- _Your goal_: The answer consists of one number: how many lines of the data below include the string "using".

***

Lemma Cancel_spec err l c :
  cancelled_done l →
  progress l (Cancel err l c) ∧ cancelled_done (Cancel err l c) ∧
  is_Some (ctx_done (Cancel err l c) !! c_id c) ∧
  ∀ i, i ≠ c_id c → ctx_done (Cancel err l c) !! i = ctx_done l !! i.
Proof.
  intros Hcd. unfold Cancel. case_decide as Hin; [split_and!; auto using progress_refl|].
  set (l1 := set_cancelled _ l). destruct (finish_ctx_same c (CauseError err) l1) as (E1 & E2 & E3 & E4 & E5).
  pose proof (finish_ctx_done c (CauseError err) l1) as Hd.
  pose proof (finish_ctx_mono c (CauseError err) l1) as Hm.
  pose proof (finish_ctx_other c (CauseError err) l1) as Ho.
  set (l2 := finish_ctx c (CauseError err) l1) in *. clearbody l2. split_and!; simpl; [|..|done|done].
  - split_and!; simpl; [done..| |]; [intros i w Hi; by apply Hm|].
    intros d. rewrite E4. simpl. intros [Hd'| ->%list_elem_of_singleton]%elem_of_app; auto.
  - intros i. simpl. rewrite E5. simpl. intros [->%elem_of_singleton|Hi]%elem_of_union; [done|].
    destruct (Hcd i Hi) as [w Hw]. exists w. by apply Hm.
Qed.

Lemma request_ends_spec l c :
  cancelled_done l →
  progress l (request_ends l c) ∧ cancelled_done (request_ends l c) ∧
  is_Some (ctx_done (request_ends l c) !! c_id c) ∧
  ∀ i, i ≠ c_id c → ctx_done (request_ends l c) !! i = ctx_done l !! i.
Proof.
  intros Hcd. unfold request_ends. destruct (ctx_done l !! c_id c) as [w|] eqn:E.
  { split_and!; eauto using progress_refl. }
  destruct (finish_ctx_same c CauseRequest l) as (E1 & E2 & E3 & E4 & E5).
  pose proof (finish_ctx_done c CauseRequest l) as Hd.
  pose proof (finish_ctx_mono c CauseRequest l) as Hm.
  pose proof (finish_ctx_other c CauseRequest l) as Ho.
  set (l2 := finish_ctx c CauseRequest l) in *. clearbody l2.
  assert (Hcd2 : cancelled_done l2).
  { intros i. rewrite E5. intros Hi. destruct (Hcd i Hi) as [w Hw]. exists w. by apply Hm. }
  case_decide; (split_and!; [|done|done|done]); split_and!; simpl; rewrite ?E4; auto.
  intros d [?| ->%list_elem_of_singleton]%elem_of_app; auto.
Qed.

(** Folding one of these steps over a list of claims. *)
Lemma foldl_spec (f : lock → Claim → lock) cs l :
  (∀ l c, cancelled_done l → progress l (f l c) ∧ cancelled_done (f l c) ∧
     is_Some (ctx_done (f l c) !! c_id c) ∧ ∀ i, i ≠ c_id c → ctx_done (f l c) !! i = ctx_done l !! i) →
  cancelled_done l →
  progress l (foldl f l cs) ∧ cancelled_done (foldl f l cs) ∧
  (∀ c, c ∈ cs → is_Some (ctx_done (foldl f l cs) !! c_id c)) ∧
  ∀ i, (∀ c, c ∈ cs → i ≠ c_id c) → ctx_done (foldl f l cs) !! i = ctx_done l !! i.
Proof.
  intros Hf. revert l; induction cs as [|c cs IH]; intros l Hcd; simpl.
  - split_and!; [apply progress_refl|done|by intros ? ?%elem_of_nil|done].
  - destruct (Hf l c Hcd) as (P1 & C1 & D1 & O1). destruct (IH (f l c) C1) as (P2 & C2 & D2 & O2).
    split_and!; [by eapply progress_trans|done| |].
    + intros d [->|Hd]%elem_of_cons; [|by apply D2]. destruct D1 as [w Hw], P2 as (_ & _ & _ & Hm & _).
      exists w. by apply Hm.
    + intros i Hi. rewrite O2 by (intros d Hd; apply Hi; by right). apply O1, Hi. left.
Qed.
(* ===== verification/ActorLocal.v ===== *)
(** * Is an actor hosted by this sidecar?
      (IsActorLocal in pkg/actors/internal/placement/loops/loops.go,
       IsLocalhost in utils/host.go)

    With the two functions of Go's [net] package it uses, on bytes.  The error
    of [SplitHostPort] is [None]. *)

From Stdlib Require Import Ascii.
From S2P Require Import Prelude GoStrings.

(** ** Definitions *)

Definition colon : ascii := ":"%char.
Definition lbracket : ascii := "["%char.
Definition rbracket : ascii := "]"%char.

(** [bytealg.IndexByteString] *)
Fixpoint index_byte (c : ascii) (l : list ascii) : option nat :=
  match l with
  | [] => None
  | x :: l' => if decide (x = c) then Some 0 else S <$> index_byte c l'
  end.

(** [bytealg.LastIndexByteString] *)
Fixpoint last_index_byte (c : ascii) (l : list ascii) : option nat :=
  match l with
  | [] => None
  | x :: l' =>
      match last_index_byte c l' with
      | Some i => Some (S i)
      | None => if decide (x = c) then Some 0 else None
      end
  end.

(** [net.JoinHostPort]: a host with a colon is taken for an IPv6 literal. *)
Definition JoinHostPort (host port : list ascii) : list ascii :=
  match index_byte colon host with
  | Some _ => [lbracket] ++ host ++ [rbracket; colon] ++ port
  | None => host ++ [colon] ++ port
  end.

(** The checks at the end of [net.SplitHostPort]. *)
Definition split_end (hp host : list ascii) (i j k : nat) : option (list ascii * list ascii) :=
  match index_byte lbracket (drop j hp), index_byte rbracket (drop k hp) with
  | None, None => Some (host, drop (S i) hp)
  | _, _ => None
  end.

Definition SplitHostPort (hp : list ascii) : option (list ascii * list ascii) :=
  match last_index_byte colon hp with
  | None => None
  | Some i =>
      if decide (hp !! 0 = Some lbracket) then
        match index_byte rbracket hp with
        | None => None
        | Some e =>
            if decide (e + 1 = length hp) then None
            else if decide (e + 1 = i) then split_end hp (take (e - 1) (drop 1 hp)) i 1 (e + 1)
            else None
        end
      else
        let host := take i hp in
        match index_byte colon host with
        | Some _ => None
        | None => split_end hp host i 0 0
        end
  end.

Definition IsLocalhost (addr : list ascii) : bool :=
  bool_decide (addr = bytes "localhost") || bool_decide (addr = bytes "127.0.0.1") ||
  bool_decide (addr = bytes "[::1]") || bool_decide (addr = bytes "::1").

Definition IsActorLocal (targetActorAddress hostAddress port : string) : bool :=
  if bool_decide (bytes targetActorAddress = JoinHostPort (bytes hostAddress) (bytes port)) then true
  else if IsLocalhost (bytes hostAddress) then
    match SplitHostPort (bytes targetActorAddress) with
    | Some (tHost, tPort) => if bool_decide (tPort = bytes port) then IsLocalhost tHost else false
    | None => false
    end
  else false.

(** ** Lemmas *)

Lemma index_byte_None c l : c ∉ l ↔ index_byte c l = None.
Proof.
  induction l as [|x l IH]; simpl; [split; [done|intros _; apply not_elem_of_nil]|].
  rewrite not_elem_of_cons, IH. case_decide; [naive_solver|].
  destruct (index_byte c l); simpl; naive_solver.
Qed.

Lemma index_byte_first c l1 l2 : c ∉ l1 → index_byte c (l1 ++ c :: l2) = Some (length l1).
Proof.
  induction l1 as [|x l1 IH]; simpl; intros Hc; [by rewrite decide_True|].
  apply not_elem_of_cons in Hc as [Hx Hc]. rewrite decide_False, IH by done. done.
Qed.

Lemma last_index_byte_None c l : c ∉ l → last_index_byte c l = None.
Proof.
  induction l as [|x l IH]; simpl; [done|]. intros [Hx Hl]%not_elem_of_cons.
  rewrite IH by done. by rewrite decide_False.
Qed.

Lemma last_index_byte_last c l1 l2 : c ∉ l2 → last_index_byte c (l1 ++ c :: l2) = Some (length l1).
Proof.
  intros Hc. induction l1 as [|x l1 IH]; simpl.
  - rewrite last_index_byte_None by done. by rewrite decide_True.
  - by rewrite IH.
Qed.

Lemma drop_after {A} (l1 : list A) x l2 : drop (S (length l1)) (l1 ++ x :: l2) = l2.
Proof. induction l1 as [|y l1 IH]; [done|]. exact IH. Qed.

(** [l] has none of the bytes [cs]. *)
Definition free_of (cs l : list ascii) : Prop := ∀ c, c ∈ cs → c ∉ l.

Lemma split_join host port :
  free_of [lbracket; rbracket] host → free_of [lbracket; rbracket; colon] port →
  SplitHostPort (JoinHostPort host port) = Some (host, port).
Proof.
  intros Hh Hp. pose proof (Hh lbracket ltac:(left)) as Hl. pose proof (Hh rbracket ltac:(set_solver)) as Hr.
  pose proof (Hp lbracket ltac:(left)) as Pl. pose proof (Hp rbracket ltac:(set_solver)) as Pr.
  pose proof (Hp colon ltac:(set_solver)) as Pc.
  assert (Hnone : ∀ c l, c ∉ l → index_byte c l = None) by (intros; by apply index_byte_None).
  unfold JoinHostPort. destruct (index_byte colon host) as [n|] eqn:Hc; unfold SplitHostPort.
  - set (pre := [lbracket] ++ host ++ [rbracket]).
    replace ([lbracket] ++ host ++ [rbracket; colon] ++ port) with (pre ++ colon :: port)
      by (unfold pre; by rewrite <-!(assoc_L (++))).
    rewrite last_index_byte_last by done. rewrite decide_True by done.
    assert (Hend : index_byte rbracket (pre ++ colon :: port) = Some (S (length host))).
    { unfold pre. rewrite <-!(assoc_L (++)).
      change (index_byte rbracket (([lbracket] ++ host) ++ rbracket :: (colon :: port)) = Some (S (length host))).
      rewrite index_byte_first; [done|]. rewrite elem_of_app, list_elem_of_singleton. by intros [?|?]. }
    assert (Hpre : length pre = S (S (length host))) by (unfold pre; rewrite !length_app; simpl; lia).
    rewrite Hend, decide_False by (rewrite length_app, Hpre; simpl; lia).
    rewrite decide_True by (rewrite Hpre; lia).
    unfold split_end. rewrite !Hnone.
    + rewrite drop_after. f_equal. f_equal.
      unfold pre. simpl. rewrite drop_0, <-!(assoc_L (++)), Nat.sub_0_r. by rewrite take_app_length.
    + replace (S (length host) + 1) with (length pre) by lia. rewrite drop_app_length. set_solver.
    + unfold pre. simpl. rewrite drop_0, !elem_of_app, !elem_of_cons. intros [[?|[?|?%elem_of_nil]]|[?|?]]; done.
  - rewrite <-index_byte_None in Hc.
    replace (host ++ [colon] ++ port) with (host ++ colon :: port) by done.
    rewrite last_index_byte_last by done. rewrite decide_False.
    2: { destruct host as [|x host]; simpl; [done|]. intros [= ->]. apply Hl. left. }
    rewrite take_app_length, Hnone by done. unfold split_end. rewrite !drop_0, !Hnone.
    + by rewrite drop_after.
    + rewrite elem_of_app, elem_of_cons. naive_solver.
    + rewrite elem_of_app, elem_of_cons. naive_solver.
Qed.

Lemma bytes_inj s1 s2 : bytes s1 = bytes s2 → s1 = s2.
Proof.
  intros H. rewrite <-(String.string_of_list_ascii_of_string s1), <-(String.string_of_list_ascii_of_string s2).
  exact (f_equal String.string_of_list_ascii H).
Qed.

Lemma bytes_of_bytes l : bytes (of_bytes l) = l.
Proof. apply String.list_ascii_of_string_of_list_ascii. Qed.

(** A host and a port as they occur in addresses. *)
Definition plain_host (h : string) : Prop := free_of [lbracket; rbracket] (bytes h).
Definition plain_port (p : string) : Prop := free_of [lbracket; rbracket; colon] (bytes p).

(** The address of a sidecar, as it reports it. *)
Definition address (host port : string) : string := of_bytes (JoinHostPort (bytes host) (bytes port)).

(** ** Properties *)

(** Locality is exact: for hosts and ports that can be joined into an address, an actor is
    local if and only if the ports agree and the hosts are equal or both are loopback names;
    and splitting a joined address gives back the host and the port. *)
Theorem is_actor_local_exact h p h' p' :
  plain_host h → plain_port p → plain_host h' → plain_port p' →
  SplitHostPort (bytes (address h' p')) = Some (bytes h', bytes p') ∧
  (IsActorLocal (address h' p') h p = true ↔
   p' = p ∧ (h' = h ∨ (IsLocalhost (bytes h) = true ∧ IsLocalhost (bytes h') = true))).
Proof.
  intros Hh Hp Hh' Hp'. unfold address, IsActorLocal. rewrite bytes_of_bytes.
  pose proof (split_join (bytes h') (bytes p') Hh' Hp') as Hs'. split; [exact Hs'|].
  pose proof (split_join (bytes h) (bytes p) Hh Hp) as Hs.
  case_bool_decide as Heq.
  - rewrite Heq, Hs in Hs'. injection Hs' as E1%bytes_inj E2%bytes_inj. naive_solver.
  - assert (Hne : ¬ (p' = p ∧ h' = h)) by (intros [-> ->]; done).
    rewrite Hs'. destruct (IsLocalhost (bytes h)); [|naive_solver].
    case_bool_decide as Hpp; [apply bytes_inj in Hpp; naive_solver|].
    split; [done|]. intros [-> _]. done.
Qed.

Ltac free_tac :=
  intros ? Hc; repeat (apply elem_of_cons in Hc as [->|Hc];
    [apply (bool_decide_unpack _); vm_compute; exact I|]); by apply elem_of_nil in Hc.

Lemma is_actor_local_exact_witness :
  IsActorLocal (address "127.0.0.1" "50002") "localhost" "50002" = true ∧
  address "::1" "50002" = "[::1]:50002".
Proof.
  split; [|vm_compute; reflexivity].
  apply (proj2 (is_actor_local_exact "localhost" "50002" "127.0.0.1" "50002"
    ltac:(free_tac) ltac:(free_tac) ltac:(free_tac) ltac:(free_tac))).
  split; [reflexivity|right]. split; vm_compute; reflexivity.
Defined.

***

- _Reply_: 2